Sket obtained his doctorate at the University of Ljubljana in 1961 and became a research assistant at the former Natural sciences faculty. In 1965, he became an invertebrate zoology professor at the Biotechnical faculty in Ljubljana and remained at this position until 2006. Between 1983 and 1985, Sket served as a dean of the Biotechnical faculty, and later, between 1989 and 1991, as the 37th rector of the University of Ljubljana. He was retired as a scientific councillor and still lecturing speleobiology to graduate and post-graduate students.

His research focuses on the faunistics of troglobionts and biospeleology in general. He described over a hundred new species, some genera and a family of invertebrates, mostly crustaceans and leeches. A new biogeographic classification of Dinaric cave fauna. First ecological investigations of anchihaline fauna.
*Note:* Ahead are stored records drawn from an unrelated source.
(** A later or equal date under an at least as strong mode. *)
Definition tightens (current requested : Retention) : bool :=
  (retain_until current <=? retain_until requested) &&
  (strength (mode current) <=? strength (mode requested)).

Definition with_retention (self : ObjectLockState) (requested : option Retention) (now : Z)
    (governance_bypass : bool) : result LockChangeRefused ObjectLockState :=
  let accepted := {| retention := requested; legal_hold := legal_hold self |} in
  match retention self with
  | Some current =>
      if is_active_at current now then
        if match requested with Some r => tightens current r | None => false end
        then Ok accepted
        else match mode current with
             | Compliance => Err ComplianceRetentionIsFinal
             | Governance =>
                 if governance_bypass then Ok accepted else Err GovernanceBypassRequired
             end
      else Ok accepted
  | None => Ok accepted
  end.

Definition with_legal_hold (self : ObjectLockState) (hold : bool) : ObjectLockState :=
  {| retention := retention self; legal_hold := hold |}.

Definition change_only_tightens (self requested : ObjectLockState) : bool :=
  let retention_tightens :=
    match retention self, retention requested with
    | current, None => bool_decide (current = None)
    | None, Some _ => true
    | Some current, Some r => tightens current r
    end in
  retention_tightens && implb (legal_hold self) (legal_hold requested).
(* ===== verification/CoreTypes.v ===== *)
(** * Domain values

    The data of [crates/record-store-core/src]: identifiers ([ids.rs]), quotas
    and versioning states ([quota.rs]), durability profiles ([durability.rs]),
    byte ranges and part numbers ([range.rs]), buckets, object metadata, version
    records and multipart uploads ([object.rs]), lifecycle rules ([lifecycle.rs])
    and storage events ([mutation_event.rs]), with their constructors.

    Field names carry a short prefix for the record they belong to. A [Uuid] is
    its sixteen bytes, a string its UTF-8 bytes, a CORS configuration and its
    rules plain data (their matching is not part of this file). *)

From S2P Require Import Prelude Bytes ObjectLock.
Import ObjectLock.

Module CoreTypes.

(** ** Quotas and versioning *)

Inductive VersioningState := Disabled | Enabled | Suspended.
Inductive ByteQuota := UnlimitedBytes | LimitBytes (limit : Z).
Inductive ObjectCountQuota := UnlimitedObjects | LimitObjects (limit : Z).
Record BucketQuota := { quota_bytes : ByteQuota; quota_objects : ObjectCountQuota }.

Definition bytes_allows (q : ByteQuota) (proposed : Z) : bool :=
  match q with UnlimitedBytes => true | LimitBytes limit => proposed <=? limit end.
Definition objects_allows (q : ObjectCountQuota) (proposed : Z) : bool :=
  match q with UnlimitedObjects => true | LimitObjects limit => proposed <=? limit end.

Definition ExpirationDays_MAX : Z := 36500.
Definition expiration_days_new (days : Z) : result CoreError Z :=
  if (1 <=? days) && (days <=? ExpirationDays_MAX) then Ok days
  else Err (InvalidLifecycleRule "expiration days must be between 1 and 36500").

(** ** Durability *)

Record ErasureProfile := { data_shards : Z; parity_shards : Z }.
Record ReplicationProfile := { replicas : Z; required_acknowledgements : Z }.
Inductive DurabilityProfile :=
  | Single
  | Replicated (profile : ReplicationProfile)
  | ErasureCoded (profile : ErasureProfile).

Definition MAX_TOTAL_SHARDS : Z := 32.

Definition erasure_profile_new (data parity : Z) : result CoreError ErasureProfile :=
  if data =? 0 then Err (InvalidErasureProfile "data_shards must be at least 1")
  else if parity =? 0 then Err (InvalidErasureProfile "parity_shards must be at least 1")
  else if 255 <? data + parity then Err (InvalidErasureProfile "total shard count overflows")
  else if MAX_TOTAL_SHARDS <? data + parity
       then Err (InvalidErasureProfile "at most 32 total shards are supported")
  else Ok {| data_shards := data; parity_shards := parity |}.

(** [u8] addition wraps in the release profile. *)
Definition total_shards (p : ErasureProfile) : Z := (data_shards p + parity_shards p) mod 256.

Definition replication_profile_new (n acks : Z) : result CoreError ReplicationProfile :=
  if n =? 0 then Err (InvalidReplicationProfile "replicas must be at least 1")
  else if (acks =? 0) || (n <? acks)
       then Err (InvalidReplicationProfile "required acknowledgements must be between 1 and replicas")
  else Ok {| replicas := n; required_acknowledgements := acks |}.

(** ** Ranges and part numbers *)

Record ByteRange := { range_offset : Z; range_length : Z }.
Record ResolvedByteRange := { resolved_offset : Z; resolved_length : Z }.

Definition byte_range_new (offset length : Z) : result CoreError ByteRange :=
  if length =? 0 then Err (InvalidByteRange "length must be non-zero")
  else match u64_checked_add offset length with
       | None => Err (InvalidByteRange "offset plus length exceeds u64")
       | Some _ => Ok {| range_offset := offset; range_length := length |}
       end.

Definition resolve (self : ByteRange) (object_size : Z) : result CoreError ResolvedByteRange :=
  if object_size <=? range_offset self
  then Err (InvalidByteRange "range starts at or beyond the end of the object")
  else let available := u64_sub object_size (range_offset self) in
       Ok {| resolved_offset := range_offset self;
             resolved_length := Z.min (range_length self) available |}.

Definition PartNumber_MAX : Z := 10000.
Definition part_number_new (value : Z) : result CoreError Z :=
  if PartNumber_MAX <? value then Err (InvalidPartNumber "part number must be between 1 and 10000")
  else if value =? 0 then Err (InvalidPartNumber "part number must be between 1 and 10000")
  else Ok value.

(** ** Buckets and objects *)

Inductive CorsMethod := CorsGet | CorsHead | CorsPut | CorsPost | CorsDelete.
Record CorsRule := {
  cors_id : option bytes;
  allowed_origins : list bytes;
  allowed_methods : list CorsMethod;
  allowed_headers : list bytes;
  expose_headers : list bytes;
  max_age_seconds : option Z
}.
Record CorsConfiguration := { cors_rules : list CorsRule }.

Record Bucket := {
  b_id : bytes;
  b_organization_id : bytes;
  b_name : bytes;
  b_created_at : Z;
  b_versioning : VersioningState;
  b_quota : BucketQuota;
  b_storage_class : option bytes;
  b_durability_policy : option DurabilityProfile;
  b_object_lock : option ObjectLockConfiguration;
  b_cors : option CorsConfiguration
}.

Inductive ChecksumAlgorithm := Sha256Checksum.
Record Checksum := { checksum_algorithm : ChecksumAlgorithm; checksum_digest : bytes }.
Inductive PayloadFormat := Plaintext | Aes256GcmEnvelopeV1.

Record ObjectMetadata := {
  o_id : bytes;
  o_bucket_id : bytes;
  o_key : bytes;
  o_version_id : bytes;
  o_size : Z;
  o_checksum : Checksum;
  o_payload_format : PayloadFormat;
  o_durability : DurabilityProfile;
  o_etag : bytes;
  o_content_type : option bytes;
  o_custom_metadata : gmap bytes bytes;
  o_created_at : Z;
  o_modified_at : Z
}.

Record DeleteMarker := {
  m_version_id : bytes;
  m_bucket_id : bytes;
  m_key : bytes;
  m_created_at : Z
}.

Inductive ObjectVersionRecord :=
  | ObjectRecord (metadata : ObjectMetadata) (null : bool)
  | MarkerRecord (marker : DeleteMarker) (null : bool).

Definition version_id (r : ObjectVersionRecord) : bytes :=
  match r with ObjectRecord o _ => o_version_id o | MarkerRecord m _ => m_version_id m end.
Definition record_key (r : ObjectVersionRecord) : bytes :=
  match r with ObjectRecord o _ => o_key o | MarkerRecord m _ => m_key m end.
Definition record_created_at (r : ObjectVersionRecord) : Z :=
  match r with ObjectRecord o _ => o_created_at o | MarkerRecord m _ => m_created_at m end.
Definition is_delete_marker (r : ObjectVersionRecord) : bool :=
  match r with ObjectRecord _ _ => false | MarkerRecord _ _ => true end.
Definition is_null (r : ObjectVersionRecord) : bool :=
  match r with ObjectRecord _ n | MarkerRecord _ n => n end.
(** The bucket a record belongs to; the code reads the field directly. *)
Definition record_bucket (r : ObjectVersionRecord) : bytes :=
  match r with ObjectRecord o _ => o_bucket_id o | MarkerRecord m _ => m_bucket_id m end.

Inductive MultipartUploadState := Active | Completing (object_id : bytes).

Record MultipartUpload := {
  u_id : bytes;
  u_bucket_id : bytes;
  u_key : bytes;
  u_content_type : option bytes;
  u_custom_metadata : gmap bytes bytes;
  u_object_lock : option ObjectLockState;
  u_initiated_at : Z;
  u_state : MultipartUploadState
}.

Record UploadedPart := {
  p_upload_id : bytes;
  p_number : Z;
  p_object_id : bytes;
  p_size : Z;
  p_checksum : Checksum;
  p_payload_format : PayloadFormat;
  p_etag : bytes;
  p_modified_at : Z
}.

(** ** Lifecycle rules *)

Record LifecycleRule := {
  l_id : bytes;
  l_bucket_id : bytes;
  l_prefix : bytes;
  l_enabled : bool;
  l_expiration : option Z;
  l_noncurrent_version_expiration : option Z;
  l_created_at : Z;
  l_updated_at : Z
}.

(** [ObjectKey::MAX_LENGTH]. *)
Definition ObjectKey_MAX_LENGTH : Z := 1024.

Definition lifecycle_validate (self : LifecycleRule) : result CoreError () :=
  if ObjectKey_MAX_LENGTH <? Z.of_nat (length (l_prefix self))
  then Err (InvalidLifecycleRule "prefix exceeds the maximum object-key length")
  else if bool_decide (l_expiration self = None) &&
          bool_decide (l_noncurrent_version_expiration self = None)
       then Err (InvalidLifecycleRule "at least one expiration action is required")
  else Ok ().

(** ** Storage events *)

Inductive StorageEventType :=
  | BucketCreated | BucketDeleted | ObjectCreated | ObjectUpdated | ObjectDeleted
  | ObjectRestored | MultipartCompleted | MultipartAborted.

Inductive WriteOrigin := Direct | Copy | MultipartCompletion | Restore.

Definition event_as_str (e : StorageEventType) : string :=
  match e with
  | BucketCreated => "bucket.created" | BucketDeleted => "bucket.deleted"
  | ObjectCreated => "object.created" | ObjectUpdated => "object.updated"
  | ObjectDeleted => "object.deleted" | ObjectRestored => "object.restored"
  | MultipartCompleted => "multipart.completed" | MultipartAborted => "multipart.aborted"
  end.

Record MutationEvent := {
  e_sequence : Z;
  e_event_id : bytes;
  e_event_type : StorageEventType;
  e_occurred_at : Z;
  e_bucket : bytes;
  e_key : option bytes;
  e_version_id : option bytes;
  e_size : option Z
}.

Definition EVENT_NAMESPACE : bytes :=
  [0x1f; 0x4a; 0x9c; 0x2e; 0x7b; 0x63; 0x4d; 0x18; 0x9a; 0x05; 0xc7; 0x3e; 0x51; 0x88; 0x2d; 0x60].

(** The bytes an event identifier is derived from. *)
Definition event_material (sequence : Z) (event_type : StorageEventType) (occurred_at : Z)
    (bucket : bytes) (key version : option bytes) : bytes :=
  be_bytes 8 sequence ++ bytes_of_string (event_as_str event_type) ++ [0] ++
  be_bytes 8 (micros occurred_at) ++ bucket ++ [0] ++ default [] key ++ [0] ++ default [] version.

(** What the code uses of the [uuid] crate, an argument of the model:
    [Uuid::new_v5], and the text of a UUID. *)
Class UuidCrate := { new_v5 : bytes → bytes → bytes; uuid_to_string : bytes → bytes }.

Definition derive_id `{UuidCrate} (sequence : Z) (event_type : StorageEventType) (occurred_at : Z)
    (bucket : bytes) (key version : option bytes) : bytes :=
  new_v5 EVENT_NAMESPACE (event_material sequence event_type occurred_at bucket key version).

(** ** Decidable equality *)

#[export] Instance VersioningState_eq_dec : EqDecision VersioningState.
Proof. solve_decision. Defined.
#[export] Instance ByteQuota_eq_dec : EqDecision ByteQuota.
Proof. solve_decision. Defined.
#[export] Instance ObjectCountQuota_eq_dec : EqDecision ObjectCountQuota.
Proof. solve_decision. Defined.
#[export] Instance BucketQuota_eq_dec : EqDecision BucketQuota.
Proof. solve_decision. Defined.
#[export] Instance ErasureProfile_eq_dec : EqDecision ErasureProfile.
Proof. solve_decision. Defined.
#[export] Instance ReplicationProfile_eq_dec : EqDecision ReplicationProfile.
Proof. solve_decision. Defined.
#[export] Instance DurabilityProfile_eq_dec : EqDecision DurabilityProfile.
Proof. solve_decision. Defined.
#[export] Instance CorsMethod_eq_dec : EqDecision CorsMethod.
Proof. solve_decision. Defined.
#[export] Instance CorsRule_eq_dec : EqDecision CorsRule.
Proof. solve_decision. Defined.
#[export] Instance CorsConfiguration_eq_dec : EqDecision CorsConfiguration.
Proof. solve_decision. Defined.
#[export] Instance Bucket_eq_dec : EqDecision Bucket.
Proof. solve_decision. Defined.
#[export] Instance ChecksumAlgorithm_eq_dec : EqDecision ChecksumAlgorithm.
Proof. solve_decision. Defined.
#[export] Instance Checksum_eq_dec : EqDecision Checksum.
Proof. solve_decision. Defined.
#[export] Instance PayloadFormat_eq_dec : EqDecision PayloadFormat.
Proof. solve_decision. Defined.
#[export] Instance ObjectMetadata_eq_dec : EqDecision ObjectMetadata.
Proof. solve_decision. Defined.
#[export] Instance DeleteMarker_eq_dec : EqDecision DeleteMarker.
Proof. solve_decision. Defined.
#[export] Instance ObjectVersionRecord_eq_dec : EqDecision ObjectVersionRecord.
Proof. solve_decision. Defined.
#[export] Instance MultipartUploadState_eq_dec : EqDecision MultipartUploadState.
Proof. solve_decision. Defined.
#[export] Instance MultipartUpload_eq_dec : EqDecision MultipartUpload.
Proof. solve_decision. Defined.
#[export] Instance UploadedPart_eq_dec : EqDecision UploadedPart.
Proof. solve_decision. Defined.
#[export] Instance LifecycleRule_eq_dec : EqDecision LifecycleRule.
Proof. solve_decision. Defined.
#[export] Instance StorageEventType_eq_dec : EqDecision StorageEventType.
Proof. solve_decision. Defined.
#[export] Instance MutationEvent_eq_dec : EqDecision MutationEvent.
Proof. solve_decision. Defined.

End CoreTypes.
Sket joined the ranks of Ljubljana Cave Exploration Society (DZRJL) in 1950 and in 1964 he discovered Borisov rov [Boris Tunnel], an important part of Najdena jama cave. While the focus of his research was the cave fauna of the Dinaric karst, he also took part in cave explorations in other areas such as Ecuador, Galapagos islands, Colombia, Crete island, The Philippines, Florida, Bermudas, Kenya and China. Sket was the president of the Caving Association of Slovenia, the president of the International Society of Subterranean Biology. He also served in editorial boards of several scholarly journals and was a subject field editor of the 'megajournal' Zootaxa.

In 2011, Sket became a member of the Slovenian Academy of Sciences and Arts. Additionally, he was a foreign member of the Academy of Sciences and Arts of Bosnia and Herzegovina. Holder of some national awards and medals. Approximately 35 animal species are named sketi, and three genera.

Sket died on 7 May 2023, at the age of 86.